[Entries shown]:
========

(* ===== verification/SerdeJsonCheck.v ===== *)
(** * What the check of an object graph accepts

    The loop over a stack of iterators ends and agrees with the recursion over
    the object; it accepts the objects that stand for a JSON value within the
    limits, and no others. *)

From Stdlib Require Import SpecFloat.
From S2P Require Import Prelude Python Leader LeaseRecord Utf8 PyObject JsonText EnvelopeFormat SerdeJson.
Import Serde.
Open Scope py_scope.
Open Scope Z_scope.

(** ** The recursion the loop stands for *)

Section Reference.
Variables max_nesting_depth max_output_size : Z.

Section Items.
Variable check : pyobj -> Z -> Z -> outcome Z.

Fixpoint graph_items (items : list pyobj) (bound : Z) : outcome Z :=
  match items with
  | [] => Returned bound
  | item :: rest => let? bound := check item 0 bound in graph_items rest bound
  end.

Fixpoint graph_members (items : list (pyobj * pyobj)) (bound : Z) : outcome Z :=
  match items with
  | [] => Returned bound
  | (OStr key, item) :: rest =>
      let? lower := validate_unicode_scalar_string key in
      let? bound := check item (lower + 1) bound in graph_members rest bound
  | _ :: _ => Raised unsupported_value_error
  end.

Definition graph_rest (rest : traversal) (bound : Z) : outcome Z :=
  match rest with ListValues l => graph_items l bound | DictValues l => graph_members l bound end.
End Items.

Fixpoint check_graph (depth : Z) (active : gset Z) (v : pyobj) (pending bound : Z) : outcome Z :=
  let? lower := check_value max_nesting_depth v depth active in
  let? bound := add_bound max_output_size bound (pending + lower) in
  match v with
  | OList id items => graph_items (fun a => check_graph (depth + 1) (with_id id active) a) items bound
  | ODict id items => graph_members (fun a => check_graph (depth + 1) (with_id id active) a) items bound
  | _ => Returned bound
  end.

(** ** The loop agrees with the recursion *)

Definition stack_ids (stack : list frame) : gset Z := foldr (fun f ids => with_id f.1 ids) ∅ stack.

(** The containers on the stack are different ones. *)
Fixpoint stack_distinct (stack : list frame) : Prop :=
  match stack with
  | [] => True
  | f :: below => is_active f.1 (stack_ids below) = false /\ stack_distinct below
  end.

Definition rest_nodes (rest : traversal) : nat :=
  match rest with
  | ListValues l => list_sum (object_nodes <$> l)
  | DictValues l => list_sum ((fun m : pyobj * pyobj => object_nodes m.2) <$> l)
  end.

Definition stack_nodes (stack : list frame) : nat := list_sum ((fun f : frame => rest_nodes f.2) <$> stack).

Lemma stack_nodes_cons f below : stack_nodes (f :: below) = (rest_nodes f.2 + stack_nodes below)%nat.
Proof. reflexivity. Qed.
Lemma reject_duplicate_keys_spec l d :
  NoDup d.*1 ->
  reject_duplicate_keys l d =
  if bool_decide (NoDup (d ++ l).*1) then Returned (d ++ l) else Raised (JsonSignalError DuplicateKey).
Proof.
  revert d. induction l as [|[k v] l IH]; intros d Hd; cbn.
  { by rewrite app_nil_r, bool_decide_true. }
  rewrite dict_has_keys. destruct (decide (k ∈ d.*1)) as [Hk|Hk].
  - rewrite bool_decide_true by done. rewrite bool_decide_false; [done|].
    rewrite fmap_app, NoDup_app. intros (_ & Hdis & _). apply (Hdis k Hk). by left.
  - rewrite (bool_decide_false (k ∈ _)) by done.
    rewrite dict_set_fresh by (by rewrite dict_has_keys, bool_decide_false).
    assert (NoDup (d ++ [(k, v)]).*1) as Hd'.
    { rewrite fmap_app, NoDup_app. split; [done|]. split; [|apply NoDup_singleton]. set_solver. }
    rewrite IH by done. by rewrite <-app_assoc.
Qed.

Lemma normalize_scalar s : scalar_string s = true -> normalize_unicode_scalar_string s = Returned s.
Proof.
  unfold scalar_string. induction s as [|c s IH]; [done|]. cbn [forallb normalize_unicode_scalar_string].
  intros [Hc%negb_true_iff Hs]%andb_true_iff.
  assert (is_high c = false) as -> by (unfold is_high, is_surrogate in *; lia).
  assert (is_low c = false) as -> by (unfold is_low, is_surrogate in *; lia).
  by rewrite IH.
Qed.

Lemma normalize_clean v : clean v = true -> normalize_decoded_strings v = Returned v.
Proof.
  induction v as [|b|z|f|s|l IH|l IH] using json_nested_ind; cbn [clean normalize_decoded_strings]; intros Hc; try done.
  - by rewrite normalize_scalar.
  - assert (normalize_items normalize_decoded_strings l = Returned l) as ->; [|done].
    induction IH as [|a l Ha _ IHl]; [done|]. cbn in Hc |- *. apply andb_true_iff in Hc as [Hc1 Hc2].
    by rewrite Ha, IHl.
  - assert (forall keys, normalize_members normalize_decoded_strings keys l = Returned (l, [])) as ->; [|done].
    intros keys. induction IH as [|[k a] l Ha _ IHl]; [done|]. cbn in Hc |- *.
    apply andb_true_iff in Hc as [[Hk Hc1]%andb_true_iff Hc2]. cbn in Ha. rewrite Ha by done. cbn [obind].
    rewrite normalize_scalar by done. cbn [obind]. rewrite decide_True by done. cbn [obind]. by rewrite IHl.
Qed.

Section Decode.
Context `{FloatLaws}.

Lemma strict_readable v : clean v = true -> python_value v = true -> readable strict_hooks v.
Proof.
  induction v as [|[]|z|f|s|l IH|l IH] using json_nested_ind; cbn [clean python_value readable]; intros Hc Hp; try done.
  - apply andb_true_iff in Hc as [H1%Z.ltb_lt H2%Z.ltb_lt]. by apply parse_limited_int_repr.
  - split; [by apply float_repr_shape|]. cbn. unfold parse_finite_float. by rewrite float_repr_read, Hc.
  - by apply code_points_nonneg.
  - apply readable_list. rewrite Forall_forall in *. rewrite forallb_forall in *.
    intros x Hx. apply IH; [done|apply Hc|apply Hp]; by apply list_elem_of_In.
  - apply andb_true_iff in Hp as [Hn Hp]. split.
    + cbn. rewrite reject_duplicate_keys_spec by constructor. cbn. by rewrite Hn.
    + apply (readable_list (fun m : pystr * json => str_ok m.1 /\ readable strict_hooks m.2)).
      rewrite Forall_forall in *. rewrite forallb_forall in *. intros x Hx. apply list_elem_of_In in Hx as Hx'.
      specialize (Hc x Hx'). specialize (Hp x Hx'). apply andb_true_iff in Hc as [_ Hc2], Hp as [Hp1 Hp2].
      split; [by apply code_points_nonneg|auto].
Qed.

========

[Work order]:
Read through the data and copy every line where "match" shows up.

[Task result]:
  match items with
  match items with
  match rest with ListValues l => graph_items l bound | DictValues l => graph_members l bound end.
  match v with
  match stack with
  match rest with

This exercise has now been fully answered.